▶ _Directions for this task_
Find the word "PluginsManager" in the data below and copy each line that holds it.

Items from a dataset:

+ + + + + + +

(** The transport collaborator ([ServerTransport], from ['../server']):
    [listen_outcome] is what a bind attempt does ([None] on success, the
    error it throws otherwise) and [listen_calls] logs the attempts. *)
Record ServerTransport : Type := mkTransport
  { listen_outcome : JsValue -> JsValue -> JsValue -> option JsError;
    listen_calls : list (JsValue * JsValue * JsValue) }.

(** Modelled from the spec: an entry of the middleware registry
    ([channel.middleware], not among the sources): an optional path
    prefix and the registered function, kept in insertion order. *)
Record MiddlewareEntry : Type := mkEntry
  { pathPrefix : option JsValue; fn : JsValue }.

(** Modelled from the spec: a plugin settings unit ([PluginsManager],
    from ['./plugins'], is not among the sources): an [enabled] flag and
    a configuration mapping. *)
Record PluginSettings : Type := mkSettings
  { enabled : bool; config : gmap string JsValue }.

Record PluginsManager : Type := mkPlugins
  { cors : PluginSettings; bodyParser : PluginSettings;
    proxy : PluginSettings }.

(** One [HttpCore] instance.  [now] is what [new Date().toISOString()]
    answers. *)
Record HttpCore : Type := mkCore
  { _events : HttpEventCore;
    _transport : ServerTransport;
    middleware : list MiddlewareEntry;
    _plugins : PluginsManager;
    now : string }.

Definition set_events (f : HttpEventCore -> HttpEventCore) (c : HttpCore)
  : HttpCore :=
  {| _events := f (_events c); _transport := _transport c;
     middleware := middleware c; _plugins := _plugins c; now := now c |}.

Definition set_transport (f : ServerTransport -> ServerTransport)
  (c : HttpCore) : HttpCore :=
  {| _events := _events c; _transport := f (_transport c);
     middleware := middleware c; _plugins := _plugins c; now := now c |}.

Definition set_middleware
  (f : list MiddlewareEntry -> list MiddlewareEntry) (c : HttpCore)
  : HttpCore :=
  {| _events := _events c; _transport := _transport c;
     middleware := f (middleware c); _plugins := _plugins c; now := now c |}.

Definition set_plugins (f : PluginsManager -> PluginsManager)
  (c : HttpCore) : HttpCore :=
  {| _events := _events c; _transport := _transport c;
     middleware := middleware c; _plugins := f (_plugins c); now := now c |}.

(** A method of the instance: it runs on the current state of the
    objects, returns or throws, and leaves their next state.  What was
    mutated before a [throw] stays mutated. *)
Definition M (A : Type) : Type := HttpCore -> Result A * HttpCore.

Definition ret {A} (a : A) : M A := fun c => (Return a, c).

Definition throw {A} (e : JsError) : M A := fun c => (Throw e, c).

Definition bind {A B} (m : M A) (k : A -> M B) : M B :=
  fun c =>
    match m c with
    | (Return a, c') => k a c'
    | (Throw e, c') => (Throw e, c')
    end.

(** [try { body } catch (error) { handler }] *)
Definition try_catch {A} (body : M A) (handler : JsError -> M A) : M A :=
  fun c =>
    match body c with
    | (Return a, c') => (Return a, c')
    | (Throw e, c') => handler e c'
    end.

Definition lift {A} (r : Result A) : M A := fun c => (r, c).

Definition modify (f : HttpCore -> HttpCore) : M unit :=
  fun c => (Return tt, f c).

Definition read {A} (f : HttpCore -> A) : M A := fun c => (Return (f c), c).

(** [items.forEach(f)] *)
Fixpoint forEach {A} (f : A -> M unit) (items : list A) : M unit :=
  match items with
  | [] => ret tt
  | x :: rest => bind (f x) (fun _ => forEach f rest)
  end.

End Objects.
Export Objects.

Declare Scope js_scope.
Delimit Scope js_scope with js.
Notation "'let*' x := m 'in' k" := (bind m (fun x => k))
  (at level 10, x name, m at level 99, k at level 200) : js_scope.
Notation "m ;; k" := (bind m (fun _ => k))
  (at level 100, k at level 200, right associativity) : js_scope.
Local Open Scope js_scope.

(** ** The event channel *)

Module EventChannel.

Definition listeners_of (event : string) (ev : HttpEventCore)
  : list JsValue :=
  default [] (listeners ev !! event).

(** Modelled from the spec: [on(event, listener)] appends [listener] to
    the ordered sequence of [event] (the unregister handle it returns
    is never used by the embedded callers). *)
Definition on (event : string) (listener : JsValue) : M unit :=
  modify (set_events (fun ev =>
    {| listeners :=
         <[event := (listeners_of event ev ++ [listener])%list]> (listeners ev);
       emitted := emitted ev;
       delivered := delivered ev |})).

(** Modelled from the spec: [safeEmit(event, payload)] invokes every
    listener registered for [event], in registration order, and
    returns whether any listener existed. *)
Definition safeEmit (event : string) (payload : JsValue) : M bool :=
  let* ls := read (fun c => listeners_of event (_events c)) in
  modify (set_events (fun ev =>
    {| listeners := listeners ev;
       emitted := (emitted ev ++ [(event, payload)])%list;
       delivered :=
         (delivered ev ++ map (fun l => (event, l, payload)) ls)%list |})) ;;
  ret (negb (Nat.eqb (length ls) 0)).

+ + + + + + +

▶ _Task solution_
(** Modelled from the spec: a plugin settings unit ([PluginsManager],
Record PluginsManager : Type := mkPlugins
    _plugins : PluginsManager;
Definition set_plugins (f : PluginsManager -> PluginsManager)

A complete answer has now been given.